(* ===== verification/Victim.v ===== *)
(** * Choosing an eviction victim

    The selection functions of builder_and_gc.rs over a tier's orders.  Pins,
    metadata, expiry and the SSD frequency estimate are what the cache knows
    about each key; here they are the variables of a section.  The two ways of
    grouping candidates, a hash table for wide scans and a sort for the bounded
    window, are both modelled. *)

From S2P Require Import Prelude Types Ordering EntryMeta.

Definition EVICTION_CANDIDATE_WINDOW : nat := 128.

(** ** Groups *)

Record SlotEvictionGroup := mkGroup {
  group_score : EvictionScore;
  victim : CacheKey;
  victim_score : EvictionScore
}.

Definition new_group (key : CacheKey) (score : EvictionScore) : SlotEvictionGroup :=
  mkGroup score key score.

Definition observe (key : CacheKey) (score : EvictionScore) (g : SlotEvictionGroup) : SlotEvictionGroup :=
  let gs := group_score g in
  let gs' := mkScore (Z.min (sc_segment gs) (sc_segment score))
                     (Z.max (sc_hotness gs) (sc_hotness score))
                     (sc_hits gs +! sc_hits score)
                     (Z.max (sc_epoch gs) (sc_epoch score)) in
  if cmp_lt score_cmp score (victim_score g)
     || (bool_decide (score = victim_score g) && cmp_lt CacheKey_cmp key (victim g))
  then mkGroup gs' key score
  else mkGroup gs' (victim g) (victim_score g).

(** The order victims are compared in across groups. *)
Definition victim_cmp (a b : SlotEvictionGroup) : comparison :=
  cmp_then (score_cmp (group_score a) (group_score b))
  (cmp_then (score_cmp (victim_score a) (victim_score b)) (CacheKey_cmp (victim a) (victim b))).

Record PickedEvictionVictim := mkPicked {
  picked_victim : option (CacheKey * EvictionReason * Z);
  groups_weighed : nat;
  promote : list CacheKey
}.

(** ** Selection *)

Section select.
Context (is_pinned : CacheKey -> bool).
Context (metadata_of : CacheKey -> option CacheEntryMeta).
Context (ssd_estimate : CacheKey -> Z).

Definition select_fifo_eviction_victim (keys : list CacheKey) : option (CacheKey * EvictionReason * Z) :=
  (fix go skips keys :=
     match keys with
     | [] => None
     | key :: rest => if is_pinned key then go (skips +! 1) rest else Some (key, Stale, skips)
     end) 0 keys.

(** The score of one candidate. *)
Definition candidate_score (segmented frequency : bool) (key : CacheKey) : EvictionScore :=
  let score := eviction_score_of (metadata_of key) segmented in
  if frequency then
    let recent := ssd_estimate key in
    mkScore (if segmented && (SLRU_PROTECTED_HITS <=? recent) then 1 else 0) recent 0 (sc_epoch score)
  else score.

Definition candidate_group (key : CacheKey) : EvictionGroupKey :=
  eviction_group_key_of (metadata_of key) key.

(** The candidates that can be displaced, and how many cannot. *)
Definition unpinned (keys : list CacheKey) : list CacheKey := filter (fun k => is_pinned k = false) keys.

Definition pinned_count (keys : list CacheKey) : Z :=
  fold_left (fun n key => if is_pinned key then n +! 1 else n) keys 0.

(** [wide_groups.entry(group_key).and_modify(..).or_insert_with(..)]. *)
Fixpoint upsert (gk : EvictionGroupKey) (key : CacheKey) (score : EvictionScore)
    (groups : list (EvictionGroupKey * SlotEvictionGroup)) : list (EvictionGroupKey * SlotEvictionGroup) :=
  match groups with
  | [] => [(gk, new_group key score)]
  | (gk', g) :: rest =>
      if group_eqb gk' gk then (gk', observe key score g) :: rest
      else (gk', g) :: upsert gk key score rest
  end.

Definition wide_groups (segmented frequency : bool) (keys : list CacheKey)
    : list (EvictionGroupKey * SlotEvictionGroup) :=
  fold_left (fun groups key => upsert (candidate_group key) key (candidate_score segmented frequency key) groups)
            (unpinned keys) [].

(** [min_by]: the first of the least. *)
Definition min_group (groups : list SlotEvictionGroup) : option SlotEvictionGroup :=
  match groups with
  | [] => None
  | g :: rest => Some (fold_left (cmp_min victim_cmp) rest g)
  end.

(** The members of a sorted run that share the group's key, folded in. *)
Fixpoint take_group (gk : EvictionGroupKey) (g : SlotEvictionGroup)
    (rest : list (EvictionGroupKey * CacheKey * EvictionScore))
    : SlotEvictionGroup * list (EvictionGroupKey * CacheKey * EvictionScore) :=
  match rest with
  | (gk', key, score) :: rest' =>
      if group_eqb gk' gk then take_group gk (observe key score g) rest' else (g, rest)
  | [] => (g, [])
  end.

(** The fold over sorted runs; every round consumes a candidate. *)
Fixpoint bounded_best (fuel : nat) (groups : list (EvictionGroupKey * CacheKey * EvictionScore))
    (count : nat) (best : option SlotEvictionGroup) : nat * option SlotEvictionGroup :=
  match fuel, groups with
  | S f, (gk, key, score) :: rest =>
      let '(g, rest') := take_group gk (new_group key score) rest in
      let replace := match best with None => true | Some old => cmp_lt victim_cmp g old end in
      bounded_best f rest' (count + 1) (if replace then Some g else best)
  | _, _ => (count, best)
  end.

Definition run_le (a b : EvictionGroupKey * CacheKey * EvictionScore) : Prop :=
  group_cmp a.1.1 b.1.1 <> Gt.
#[export] Instance run_le_dec a b : Decision (run_le a b) := _.

(** [sort_unstable_by] on the group key; which of equal elements comes first
    is not specified there, and does not matter below. *)
Definition sort_runs (l : list (EvictionGroupKey * CacheKey * EvictionScore)) :=
  merge_sort run_le l.

(** [candidates] bounds the number of [keys]; the callers count them or stop at
    the window, so the array of [EVICTION_CANDIDATE_WINDOW] places which the
    bounded path fills is never overrun. *)
Definition select_eviction_victim (keys : list CacheKey) (segmented : bool) (candidates : nat)
    (frequency : bool) : PickedEvictionVictim :=
  let pinned_skips := pinned_count keys in
  let report (g : SlotEvictionGroup) := (victim g, eviction_reason_for (victim_score g), pinned_skips) in
  if (EVICTION_CANDIDATE_WINDOW <? candidates)%nat then
    let groups := wide_groups segmented frequency keys in
    mkPicked (report <$> min_group (snd <$> groups)) (length groups) []
  else
    let runs := (fun key => (candidate_group key, key, candidate_score segmented frequency key))
                  <$> unpinned keys in
    let '(count, best) := bounded_best (length runs) (sort_runs runs) 0 None in
    mkPicked (report <$> best) count [].

Context (ttl_in_use : bool) (entry_expired : CacheKey -> bool).
Context (cold_eviction_share_pct : Z).

(** The scan of the cold share: the first entry not read twice is given up,
    the ones passed over are moved back. *)
Fixpoint cold_scan (keys : list CacheKey) (promoted : list CacheKey) (first_unpinned : option CacheKey)
    : option PickedEvictionVictim :=
  match keys with
  | [] => match first_unpinned with
          | Some v => Some (mkPicked (Some (v, Stale, 0)) 0 (filter (fun k => k <> v) promoted))
          | None => None
          end
  | key :: rest =>
      if is_pinned key then cold_scan rest promoted first_unpinned
      else
        let first := match first_unpinned with None => Some key | some => some end in
        let twice_read := match metadata_of key with
                          | Some m => SLRU_PROTECTED_HITS <=? hits m
                          | None => false
                          end in
        if twice_read then cold_scan rest (promoted ++ [key]) first
        else Some (mkPicked (Some (key, Stale, 0)) 0 promoted)
  end.

Definition select_windowed_eviction_victim (order : list CacheKey) (segmented : bool)
    (candidates : nat) (frequency : bool) : PickedEvictionVictim :=
  let window := take candidates order in
  let expired := if ttl_in_use
                 then head (filter (fun k => entry_expired k = true /\ is_pinned k = false) window)
                 else None in
  match expired with
  | Some key => mkPicked (Some (key, ReasonExpired, 0)) 0 []
  | None =>
      let cold := if negb frequency && (cold_eviction_share_pct <? 100)
                  then cold_scan window [] None else None in
      match cold with
      | Some picked => picked
      | None =>
          let windowed := select_eviction_victim window segmented candidates frequency in
          if bool_decide (is_Some (picked_victim windowed)) || (length order <=? candidates)%nat
          then windowed
          else
            let full := select_eviction_victim order segmented (length order) frequency in
            mkPicked (picked_victim full) (groups_weighed windowed + groups_weighed full) []
      end
  end.

End select.
(* ===== verification/VictimFacts.v ===== *)
(** * What victim selection chooses

    Both groupings compute the same partition, and the group and victim they
    pick are the least; selection never takes a pinned entry, never stalls
    while an unpinned one exists, and keeps the promises its policies make. *)

From S2P Require Import Prelude Types Ordering EntryMeta Victim.

(** ** Groups are order independent *)

#[export] Instance victim_total : TotalCmp victim_cmp.
Proof.
  eapply (inj_total (fun g => (group_score g, (victim_score g, victim g)))
            (lex_cmp score_cmp (lex_cmp score_cmp CacheKey_cmp))).
  - intros [] [] ?; simplify_eq/=; done.
  - done.
  - apply _.
Qed.

Abbreviation member := (CacheKey * EvictionScore)%type.

Definition pair_cmp : EvictionScore * CacheKey -> EvictionScore * CacheKey -> comparison :=
  lex_cmp score_cmp CacheKey_cmp.

(** A group as the pair of what it accumulates and what it would give up. *)
Definition join_scores (a b : EvictionScore) : EvictionScore :=
  mkScore (Z.min (sc_segment a) (sc_segment b)) (Z.max (sc_hotness a) (sc_hotness b))
          (sc_hits a +! sc_hits b) (Z.max (sc_epoch a) (sc_epoch b)).

Lemma observe_join key score g :
  observe key score g =
  let v := cmp_min pair_cmp (victim_score g, victim g) (score, key) in
  mkGroup (join_scores (group_score g) score) v.2 v.1.
Proof.
  unfold observe, cmp_min, cmp_lt, pair_cmp, lex_cmp, cmp_then. simpl.
  destruct (score_cmp score (victim_score g)) eqn:E; simpl.
  - apply cmp_eq in E as ->. rewrite bool_decide_eq_true_2 by done. simpl.
    by destruct (CacheKey_cmp key (victim g)).
  - done.
  - rewrite bool_decide_eq_false_2; [done|]. intros ->. by rewrite (cmp_refl score_cmp) in E.
Qed.
Definition write_ssd_block k (block : bytes) s : result unit * Cache Ord :=
  let s := note_ssd_probe_mutation k s in
  let s := charge_ssd_write (blen block) s in
  if negb (ssd_store_enabled (cfg s)) then (Ok tt, s)
  else let '(ok, s) := device s in
       if ok then (Ok tt, set_ssd_store (<[k := block]> (ssd_store s)) s) else (Err RocksDb, s).

Definition delete_ssd_block k s : result unit * Cache Ord :=
  let s := note_ssd_probe_mutation k s in
  if negb (ssd_store_enabled (cfg s)) then (Ok tt, s)
  else let '(ok, s) := device s in
       if ok then (Ok tt, set_ssd_store (delete k (ssd_store s)) s) else (Err RocksDb, s).

Definition delete_ssd_blocks (keys : list CacheKey) s : result unit * Cache Ord :=
  match keys with
  | [] => (Ok tt, s)
  | _ =>
      let s := fold_left (fun s k => note_ssd_probe_mutation k s) keys s in
      if negb (ssd_store_enabled (cfg s)) then (Ok tt, s)
      else let '(ok, s) := device s in
           if ok then (Ok tt, set_ssd_store (fold_left (fun m k => delete k m) keys (ssd_store s)) s)
           else (Err RocksDb, s)
  end.

Definition ssd_write_budget_admits k s : bool * Cache Ord :=
  let '(now, s) := instant s in
  let '(admitted, b) := admits (key_hash k) now (ssd_write_budget (aux s)) in
  let s := refresh_ssd_write_budget_stats (upd_aux (set_ssd_write_budget b) s) in
  if admitted then (true, s)
  else (false, add_stat "ssd_admission_rejected" 1 (add_stat "ssd_write_budget_rejections" 1 s)).

Definition read_ssd_value_for_eviction k s : bytes * Cache Ord :=
  if negb (notifying s) then ([], s)
  else let '(r, s) := read_ssd_block k s in
       (match r with
        | Ok (Some block) => match decode_cache_block_owned block with Ok v => v | Err _ => [] end
        | _ => []
        end, s).

(** Persisting to and deleting from the persistent-memory device. *)
Definition persist_pmem_put k v s : result unit * Cache Ord :=
  if negb (has_pmem_tier (cfg s)) then (Ok tt, s)
  else let '(ok, s) := device s in (if ok then Ok tt else Err Io, s).
Definition persist_pmem_delete k s : result unit * Cache Ord :=
  if negb (has_pmem_tier (cfg s)) then (Ok tt, s)
  else let '(ok, s) := device s in (if ok then Ok tt else Err Io, s).

(** ** Choosing victims *)

Definition ssd_estimate s k : Z :=
  match ssd_access_frequency (aux s) with Some sk => estimate sk k | None => 0 end.

(** [select_windowed_eviction_victim] at a moment of the clock, which is read
    only when a time to live is in use. *)
Definition windowed_victim (order : Ord) (segmented : bool) (candidates : nat) (frequency : bool) s
    : PickedEvictionVictim * Cache Ord :=
  let '(now, s) := if ttl_in_use (cfg s) then coarse s else (0, s) in
  (select_windowed_eviction_victim (is_pinned s) (metadata_of s) (ssd_estimate s) (ttl_in_use (cfg s))
     (fun k => entry_expired s k now) (cold_eviction_share_pct (cfg s)) (ord_acc order)
     segmented candidates frequency, s).

Definition record_sampled_groups (groups : nat) s : Cache Ord :=
  add_stat "eviction_sampled_groups" (Z.of_nat groups) s.

(** How many of the coldest entries make up the evictable share. *)
Definition memory_cold_candidate_count s : nat :=
  let share := cold_eviction_share_pct (cfg s) in
  if 100 <=? share then EVICTION_CANDIDATE_WINDOW
  else
    let budget := sat_mul (memory_bytes s) share / 100 in
    (fix go keys bytes count :=
       match keys with
       | [] => Nat.max count 1
       | k :: rest =>
           if (EVICTION_CANDIDATE_WINDOW <=? count)%nat || ((budget <=? bytes) && (1 <=? count)%nat)
           then Nat.max count 1
           else go rest (bytes +! (match resident_value s k with Some v => blen v | None => 0 end)) (S count)
       end) (ord_acc (memory_order s)) 0 0%nat.

Definition apply_cold_tail_promotions (keys : list CacheKey) s : Cache Ord :=
  fold_left (fun s k => set_memory_order (ord_touch k (memory_order s)) s) keys s.

Definition select_memory_eviction_victim s : option (CacheKey * EvictionReason * Z) * Cache Ord :=
  match memory_replacement_policy (cfg s) with
  | Fifo => (select_fifo_eviction_victim (is_pinned s) (ord_ins (memory_order s)), s)
  | p =>
      let candidates := memory_cold_candidate_count s in
      let '(picked, s) := windowed_victim (memory_order s) (bool_decide (p = Slru)) candidates false s in
      let s := record_sampled_groups (groups_weighed picked) s in
      let s := apply_cold_tail_promotions (promote picked) s in
      (picked_victim picked, s)
  end.

Definition select_pmem_eviction_victim s : option (CacheKey * EvictionReason * Z) * Cache Ord :=
  match pmem_replacement_policy (cfg s) with
  | Fifo => (select_fifo_eviction_victim (is_pinned s) (ord_ins (pmem_order s)), s)
  | p =>
      let '(picked, s) := windowed_victim (pmem_order s) (bool_decide (p = Slru))
                            EVICTION_CANDIDATE_WINDOW false s in
      (picked_victim picked, record_sampled_groups (groups_weighed picked) s)
  end.

Definition select_ssd_eviction_victim s : option (CacheKey * EvictionReason * Z) * Cache Ord :=
  match ssd_replacement_policy (cfg s) with
  | Fifo => (select_fifo_eviction_victim (is_pinned s) (ord_ins (disk_order s)), s)
  | p =>
      let '(picked, s) := windowed_victim (disk_order s) (bool_decide (p = Slru))
                            EVICTION_CANDIDATE_WINDOW
                            (bool_decide (is_Some (ssd_access_frequency (aux s)))) s in
      (picked_victim picked, record_sampled_groups (groups_weighed picked) s)
  end.

(** ** SSD eviction and installation *)

(** One victim leaves the index and the order; its block is deleted after the
    loop. *)
Definition evict_ssd_victim (victim : CacheKey) (why : EvictionReason) (skips : Z) s : Cache Ord :=
  let s := add_stat "ssd_eviction_pinned_skips" skips s in
  let '(evicted_value, s) := read_ssd_value_for_eviction victim s in
  let removed := default 0 (disk_index s !! victim) in
  let s := set_disk_index (delete victim (disk_index s)) s in
  let s := set_disk_order (ord_remove victim (disk_order s)) s in
  let s := record_eviction_with_value Ssd victim evicted_value (removal_cause why) s in
  let s := set_ssd_bytes (ssd_bytes s -! removed) s in
  let s := add_stat "ssd_evictions" 1 s in
  let s := add_stat "ssd_eviction_capacity" 1 s in
  let s := add_stat "ssd_slot_evictions" 1 s in
  let s := record_eviction_reason "ssd_" why s in
  forget_metadata_unless_resident victim s.

(** Each round removes a listed key, so the length of the order is enough
    fuel. *)
Fixpoint evict_ssd_loop (fuel : nat) (incoming : Z) (victims : list CacheKey) s : list CacheKey * Cache Ord :=
  match fuel with
  | O => (victims, s)
  | S f =>
      if ssd_capacity_bytes (cfg s) <? ssd_bytes s +! incoming then
        let before := ssd_bytes s in
        let '(picked, s) := select_ssd_eviction_victim s in
        match picked with
        | None => (victims, s)
        | Some (victim, why, skips) =>
            let s := evict_ssd_victim victim why skips s in
            let victims := victims ++ [victim] in
            if ssd_bytes s =? before then (victims, s) else evict_ssd_loop f incoming victims s
        end
      else (victims, s)
  end.

Definition evict_ssd_for_batch (incoming : Z) s : Cache Ord :=
  let '(victims, s) := evict_ssd_loop (S (length (ord_ins (disk_order s)))) incoming [] s in
  match victims with
  | [] => s
  | _ => snd (delete_ssd_blocks victims s)
  end.

Definition put_ssd_bypass_if_absent k v s : bool * Cache Ord :=
  if bool_decide (is_Some (disk_index s !! k)) || (ssd_capacity_bytes (cfg s) =? 0) then (false, s)
  else
    let '(budget_ok, s) := ssd_write_budget_admits k s in
    if negb budget_ok then (false, s)
    else if (max_ssd_block_bytes (tiering_policy (cfg s)) <? blen v) || (ssd_capacity_bytes (cfg s) <? blen v)
    then (false, add_stat "ssd_oversize_rejections" 1 (add_stat "ssd_admission_rejected" 1 s))
    else match encode_cache_block v (block_options (cfg s)) with
    | Err _ => (false, add_stat "ssd_admission_rejected" 1 s)
    | Ok block =>
        let block_len := blen block in
        if (max_ssd_block_bytes (tiering_policy (cfg s)) <? block_len)
           || (ssd_capacity_bytes (cfg s) <? block_len)
        then (false, add_stat "ssd_oversize_rejections" 1 (add_stat "ssd_admission_rejected" 1 s))
        else
          let s := evict_ssd_for_batch block_len s in
          if ssd_capacity_bytes (cfg s) <? ssd_bytes s +! block_len
          then (false, add_stat "ssd_admission_rejected" 1 s)
          else
            let '(written, s) := write_ssd_block k block s in
            match written with
            | Err _ => (false, add_stat "ssd_admission_rejected" 1 s)
            | Ok _ =>
                let s := set_disk_index (<[k := block_len]> (disk_index s)) s in
                let s := set_disk_order (ord_insert k (disk_order s)) s in
                let s := set_ssd_bytes (ssd_bytes s +! block_len) s in
                let s := add_stat "disk_fills" 1 s in
                (true, add_stat "ssd_admission_accepted" 1 s)
            end
    end.

(** With nothing pending, as the single write asks it. *)
Definition projected_ssd_install_bytes k (block_bytes : Z) s : Z :=
  let upper := ssd_bytes s +! 0 +! block_bytes in
  if upper <=? ssd_capacity_bytes (cfg s) then upper
  else
    let replaced := 0 +! default 0 (disk_index s !! k) in
    (ssd_bytes s -! replaced) +! 0 +! block_bytes.

Fixpoint make_room_loop (fuel : nat) k (block_bytes : Z) s : bool * Cache Ord :=
  match fuel with
  | O => (false, s)
  | S f =>
      let projected := projected_ssd_install_bytes k block_bytes s in
      let capacity := ssd_capacity_bytes (cfg s) in
      if projected <=? capacity then (true, s)
      else
        let before := ssd_bytes s in
        let incoming := (capacity -! before) +! (projected - capacity) in
        let s := evict_ssd_for_batch incoming s in
        if before <=? ssd_bytes s then (false, s) else make_room_loop f k block_bytes s
  end.

(** Every further round removed at least one block. *)
Definition make_room_for_ssd_install k (block_bytes : Z) s : bool * Cache Ord :=
  make_room_loop (S (length (ord_ins (disk_order s)))) k block_bytes s.

Definition record_ssd_frequency k s : Cache Ord :=
  match ssd_access_frequency (aux s) with
  | Some sk => upd_aux (set_ssd_access_frequency (Some (record k sk))) s
  | None => s
  end.

(** The scan for a resident block the incoming one may replace. *)
Fixpoint colder_scan (keys : list CacheKey) (weighed : nat) (group : EvictionGroupKey)
    (can_replace : CacheKey -> bool) s : bool :=
  match keys with
  | [] => negb (weighed =? 0)%nat
  | candidate :: rest =>
      if is_pinned s candidate then colder_scan rest weighed group can_replace s
      else if group_eqb (eviction_group_key_of (metadata_of s candidate) candidate) group
      then colder_scan rest weighed group can_replace s
      else if can_replace candidate then false
      else if (S weighed =? EVICTION_CANDIDATE_WINDOW)%nat then true
      else colder_scan rest (S weighed) group can_replace s
  end.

━━━

In the data above, retype exactly and only the lines between the one holding "then windowed" and the one holding "(** * What victim selection chooses", inclusive.

> Solved exercise
          then windowed
          else
            let full := select_eviction_victim order segmented (length order) frequency in
            mkPicked (picked_victim full) (groups_weighed windowed + groups_weighed full) []
      end
  end.

End select.
(* ===== verification/VictimFacts.v ===== *)
(** * What victim selection chooses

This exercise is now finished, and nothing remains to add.